___ Records for this exercise

(* ===== verification/ControllerProofs.v ===== *)
(** * The controller: lemmas

    What the handler's parts do: batches of a list, the entries made of the
    tables, the connections a command creates, the messages it sends into the
    data plane and what becomes of them there. *)
From stdpp Require Import base list gmap strings pretty numbers option sets.
From S2P Require Import Tls Grpc.
From S2P Require Import Prelude Proto Encoder Messages Pool ConnectionTable.
From S2P Require Import RemoteSubscriptions SubscriptionTable SubscriptionTableProofs SubscriptionTableSpec.
From S2P Require Import Forwarder MessageProcessing MessageProcessingProofs DataPlane Controller.
Import Controller.

(** ** Chunks *)
Section chunks.
Context {A : Type}.
Implicit Type l : list A.

(** The fuel is enough: any more gives the same chunks. *)
Lemma chunks_fuel_enough size fuel : 0 < size -> forall l, length l <= fuel ->
  chunks_fuel fuel size l = chunks size l.
Proof.
  intros Hs. unfold chunks.
  assert (Hany : forall n fuel l, length l <= n -> length l <= fuel ->
    chunks_fuel fuel size l = chunks_fuel n size l).
  { clear fuel. induction n as [|n IH]; intros fuel l Hn Hf.
    - destruct l; [|simpl in Hn; lia]. by destruct fuel.
    - destruct l as [|a l]; [by destruct fuel|]. destruct fuel as [|fuel]; [simpl in Hf; lia|].
      cbn [chunks_fuel]. f_equal. apply IH; rewrite length_drop; simpl in *; lia. }
  intros l Hl. by apply Hany.
Qed.

Lemma chunks_cons size a l : 0 < size ->
  chunks size (a :: l) = take size (a :: l) :: chunks size (drop size (a :: l)).
Proof.
  intros Hs. unfold chunks at 1. cbn [chunks_fuel length]. f_equal.
  apply chunks_fuel_enough; [done|]. rewrite length_drop. simpl. lia.
Qed.

(** Induction along the chunks. *)
Lemma chunks_ind size (P : list A -> Prop) : 0 < size ->
  P [] -> (forall l, l <> [] -> P (drop size l) -> P l) -> forall l, P l.
Proof.
  intros Hs Hnil Hcons l. induction l as [l IH] using (well_founded_ind (well_founded_ltof _ (@length A))). destruct l as [|a l]; [done|]. apply Hcons; [done|]. apply IH.
  unfold ltof. rewrite length_drop. simpl. lia.
Qed.

Lemma concat_chunks size l : 0 < size -> concat (chunks size l) = l.
Proof.
  intros Hs. revert l. apply (chunks_ind size); [done|done|]. intros l Hne IH.
  destruct l as [|a l]; [done|]. rewrite chunks_cons by done. cbn [concat].
  by rewrite IH, take_drop.
Qed.

Lemma chunks_length size l : 0 < size ->
  Forall (fun c => 0 < length c <= size) (chunks size l) /\
  size * length (chunks size l) < length l + size.
Proof.
  intros Hs. revert l. apply (chunks_ind size); [done|split; [constructor|simpl; lia]|]. intros l Hne [IH1 IH2].
  destruct l as [|a l]; [done|]. rewrite chunks_cons by done. split.
  - constructor; [|done]. rewrite length_take. simpl. lia.
  - cbn [length]. rewrite length_drop in IH2. cbn [length] in IH2.
    destruct (decide (S (length l) <= size)) as [Hle|Hgt]; [|lia].
    rewrite drop_ge by (simpl; lia). unfold chunks. simpl. lia.
Qed.
End chunks.

(** ** Batches *)
Section batches.
Context `{Hasher, HashIter, Transport, Telemetry, Uuid}.
Context {C : GrpcClient}.

(** The messages of the batches, the [n]-th identifier first. *)
Definition batch_messages (n : N) (batches : list Payload) : list ControlMessage :=
  imap (fun i p => mkControlMessage (new_v4 (n + N.of_nat i)) (Some p)) batches.

Definition with_replies (s : Ctrl) (r : Replies) (n : N) : Ctrl :=
  mkCtrl (cl_message_processor s) (cl_tx_slim s) (cl_connections s) r n.

(** The channel takes the batches it has room for. *)
Definition replies_after (r : Replies) (l : list ControlMessage) : Replies :=
  if rc_open r then mkReplies true (rc_queue r ++ take (CAPACITY - length (rc_queue r)) l) (rc_read r) else r.

Lemma send_batches_spec batches : forall s,
  send_batches batches s =
  Done (with_replies s (replies_after (cl_tx s) (batch_messages (cl_uuids s) batches))
          (cl_uuids s + N.of_nat (length batches)), tt).
Proof.
  unfold batch_messages, replies_after, with_replies.
  induction batches as [|p batches IH]; intros s; cbn [send_batches].
  { destruct s as [mp t c [[] q rd] u]; cbn -[N.add take]; rewrite ?take_nil, ?app_nil_r; unfold mret, ctl_ret;
      repeat f_equal; lia. }
  unfold mbind, ctl_bind, uuid, ask, set_tx. cbn -[send_batches N.of_nat N.add take].
  rewrite IH. cbn -[N.of_nat N.add take CAPACITY Nat.sub].
  replace (cl_uuids s + N.of_nat (S (length batches)))%N
    with (cl_uuids s + 1 + N.of_nat (length batches))%N by lia.
  destruct s as [mp t c [[] q rd] u]; unfold reply_try_send; cbn -[N.of_nat N.add take CAPACITY Nat.sub]; [|done].
  assert (Hu : forall l, imap (fun i p => mkControlMessage (new_v4 (u + 1 + N.of_nat i)) (Some p)) l =
    imap ((fun i p => mkControlMessage (new_v4 (u + N.of_nat i)) (Some p)) ∘ S) l).
  { intros l. apply imap_ext. intros i x _. cbn [compose]. do 2 f_equal. lia. }
  rewrite Hu. case_bool_decide as Hlen; cbn -[N.of_nat N.add take CAPACITY Nat.sub].
  - rewrite length_app. cbn [length]. unfold CAPACITY in *.
    replace (128 - length q) with (S (128 - (length q + 1))) by lia.
    cbn [take]. replace (u + N.of_nat 0)%N with u by lia. by rewrite <- app_assoc.
  - unfold CAPACITY in *. by replace (128 - length q) with 0 by lia.
Qed.
End batches.

(** ** Entries *)
Section entries.
Context `{HashIter}.

Lemma sub_for_each_elem (t : SubscriptionTable) ty id l r :
  types_ok (st_table t) ->
  (ty, id, l, r) ∈ SubscriptionTable_for_each t <->
  exists s, st_table t !! type_key ty = Some (ty, s) /\ ts_ids s !! id = Some (l, r).
Proof.
  intros Hok. unfold SubscriptionTable_for_each. rewrite list_elem_of_bind. split.
  - intros ([tk [ty' s]]&Hin&Ht). apply list_elem_of_bind in Hin as ([id' [l' r']]&Hin&Hi).
    apply list_elem_of_singleton in Hin as [= -> -> -> ->]. apply hash_iter_elem in Ht, Hi.
    destruct (Hok tk ty' s Ht) as (<-&_). by exists s.
  - intros (s&Ht&Hi). exists (type_key ty, (ty, s)). rewrite hash_iter_elem. split; [|done].
    apply list_elem_of_bind. exists (id, (l, r)). rewrite hash_iter_elem. split; [|done].
    by apply list_elem_of_singleton.
Qed.

(** The agent an entry is about. *)
Definition entry_name (e : AgentType * N * list N * list N) : Agent := mkAgent e.1.1.1 e.1.1.2.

______

#### Assignment
Copy every line of the material, please, keeping it exactly the same.

#### Exercise response
(* ===== verification/ControllerProofs.v ===== *)
(** * The controller: lemmas

    What the handler's parts do: batches of a list, the entries made of the
    tables, the connections a command creates, the messages it sends into the
    data plane and what becomes of them there. *)
From stdpp Require Import base list gmap strings pretty numbers option sets.
From S2P Require Import Tls Grpc.
From S2P Require Import Prelude Proto Encoder Messages Pool ConnectionTable.
From S2P Require Import RemoteSubscriptions SubscriptionTable SubscriptionTableProofs SubscriptionTableSpec.
From S2P Require Import Forwarder MessageProcessing MessageProcessingProofs DataPlane Controller.
Import Controller.

(** ** Chunks *)
Section chunks.
Context {A : Type}.
Implicit Type l : list A.

(** The fuel is enough: any more gives the same chunks. *)
Lemma chunks_fuel_enough size fuel : 0 < size -> forall l, length l <= fuel ->
  chunks_fuel fuel size l = chunks size l.
Proof.
  intros Hs. unfold chunks.
  assert (Hany : forall n fuel l, length l <= n -> length l <= fuel ->
    chunks_fuel fuel size l = chunks_fuel n size l).
  { clear fuel. induction n as [|n IH]; intros fuel l Hn Hf.
    - destruct l; [|simpl in Hn; lia]. by destruct fuel.
    - destruct l as [|a l]; [by destruct fuel|]. destruct fuel as [|fuel]; [simpl in Hf; lia|].
      cbn [chunks_fuel]. f_equal. apply IH; rewrite length_drop; simpl in *; lia. }
  intros l Hl. by apply Hany.
Qed.

Lemma chunks_cons size a l : 0 < size ->
  chunks size (a :: l) = take size (a :: l) :: chunks size (drop size (a :: l)).
Proof.
  intros Hs. unfold chunks at 1. cbn [chunks_fuel length]. f_equal.
  apply chunks_fuel_enough; [done|]. rewrite length_drop. simpl. lia.
Qed.

(** Induction along the chunks. *)
Lemma chunks_ind size (P : list A -> Prop) : 0 < size ->
  P [] -> (forall l, l <> [] -> P (drop size l) -> P l) -> forall l, P l.
Proof.
  intros Hs Hnil Hcons l. induction l as [l IH] using (well_founded_ind (well_founded_ltof _ (@length A))). destruct l as [|a l]; [done|]. apply Hcons; [done|]. apply IH.
  unfold ltof. rewrite length_drop. simpl. lia.
Qed.

Lemma concat_chunks size l : 0 < size -> concat (chunks size l) = l.
Proof.
  intros Hs. revert l. apply (chunks_ind size); [done|done|]. intros l Hne IH.
  destruct l as [|a l]; [done|]. rewrite chunks_cons by done. cbn [concat].
  by rewrite IH, take_drop.
Qed.

Lemma chunks_length size l : 0 < size ->
  Forall (fun c => 0 < length c <= size) (chunks size l) /\
  size * length (chunks size l) < length l + size.
Proof.
  intros Hs. revert l. apply (chunks_ind size); [done|split; [constructor|simpl; lia]|]. intros l Hne [IH1 IH2].
  destruct l as [|a l]; [done|]. rewrite chunks_cons by done. split.
  - constructor; [|done]. rewrite length_take. simpl. lia.
  - cbn [length]. rewrite length_drop in IH2. cbn [length] in IH2.
    destruct (decide (S (length l) <= size)) as [Hle|Hgt]; [|lia].
    rewrite drop_ge by (simpl; lia). unfold chunks. simpl. lia.
Qed.
End chunks.

(** ** Batches *)
Section batches.
Context `{Hasher, HashIter, Transport, Telemetry, Uuid}.
Context {C : GrpcClient}.

(** The messages of the batches, the [n]-th identifier first. *)
Definition batch_messages (n : N) (batches : list Payload) : list ControlMessage :=
  imap (fun i p => mkControlMessage (new_v4 (n + N.of_nat i)) (Some p)) batches.

Definition with_replies (s : Ctrl) (r : Replies) (n : N) : Ctrl :=
  mkCtrl (cl_message_processor s) (cl_tx_slim s) (cl_connections s) r n.

(** The channel takes the batches it has room for. *)
Definition replies_after (r : Replies) (l : list ControlMessage) : Replies :=
  if rc_open r then mkReplies true (rc_queue r ++ take (CAPACITY - length (rc_queue r)) l) (rc_read r) else r.

Lemma send_batches_spec batches : forall s,
  send_batches batches s =
  Done (with_replies s (replies_after (cl_tx s) (batch_messages (cl_uuids s) batches))
          (cl_uuids s + N.of_nat (length batches)), tt).
Proof.
  unfold batch_messages, replies_after, with_replies.
  induction batches as [|p batches IH]; intros s; cbn [send_batches].
  { destruct s as [mp t c [[] q rd] u]; cbn -[N.add take]; rewrite ?take_nil, ?app_nil_r; unfold mret, ctl_ret;
      repeat f_equal; lia. }
  unfold mbind, ctl_bind, uuid, ask, set_tx. cbn -[send_batches N.of_nat N.add take].
  rewrite IH. cbn -[N.of_nat N.add take CAPACITY Nat.sub].
  replace (cl_uuids s + N.of_nat (S (length batches)))%N
    with (cl_uuids s + 1 + N.of_nat (length batches))%N by lia.
  destruct s as [mp t c [[] q rd] u]; unfold reply_try_send; cbn -[N.of_nat N.add take CAPACITY Nat.sub]; [|done].
  assert (Hu : forall l, imap (fun i p => mkControlMessage (new_v4 (u + 1 + N.of_nat i)) (Some p)) l =
    imap ((fun i p => mkControlMessage (new_v4 (u + N.of_nat i)) (Some p)) ∘ S) l).
  { intros l. apply imap_ext. intros i x _. cbn [compose]. do 2 f_equal. lia. }
  rewrite Hu. case_bool_decide as Hlen; cbn -[N.of_nat N.add take CAPACITY Nat.sub].
  - rewrite length_app. cbn [length]. unfold CAPACITY in *.
    replace (128 - length q) with (S (128 - (length q + 1))) by lia.
    cbn [take]. replace (u + N.of_nat 0)%N with u by lia. by rewrite <- app_assoc.
  - unfold CAPACITY in *. by replace (128 - length q) with 0 by lia.
Qed.
End batches.

(** ** Entries *)
Section entries.
Context `{HashIter}.

Lemma sub_for_each_elem (t : SubscriptionTable) ty id l r :
  types_ok (st_table t) ->
  (ty, id, l, r) ∈ SubscriptionTable_for_each t <->
  exists s, st_table t !! type_key ty = Some (ty, s) /\ ts_ids s !! id = Some (l, r).
Proof.
  intros Hok. unfold SubscriptionTable_for_each. rewrite list_elem_of_bind. split.
  - intros ([tk [ty' s]]&Hin&Ht). apply list_elem_of_bind in Hin as ([id' [l' r']]&Hin&Hi).
    apply list_elem_of_singleton in Hin as [= -> -> -> ->]. apply hash_iter_elem in Ht, Hi.
    destruct (Hok tk ty' s Ht) as (<-&_). by exists s.
  - intros (s&Ht&Hi). exists (type_key ty, (ty, s)). rewrite hash_iter_elem. split; [|done].
    apply list_elem_of_bind. exists (id, (l, r)). rewrite hash_iter_elem. split; [|done].
    by apply list_elem_of_singleton.
Qed.

(** The agent an entry is about. *)
Definition entry_name (e : AgentType * N * list N * list N) : Agent := mkAgent e.1.1.1 e.1.1.2.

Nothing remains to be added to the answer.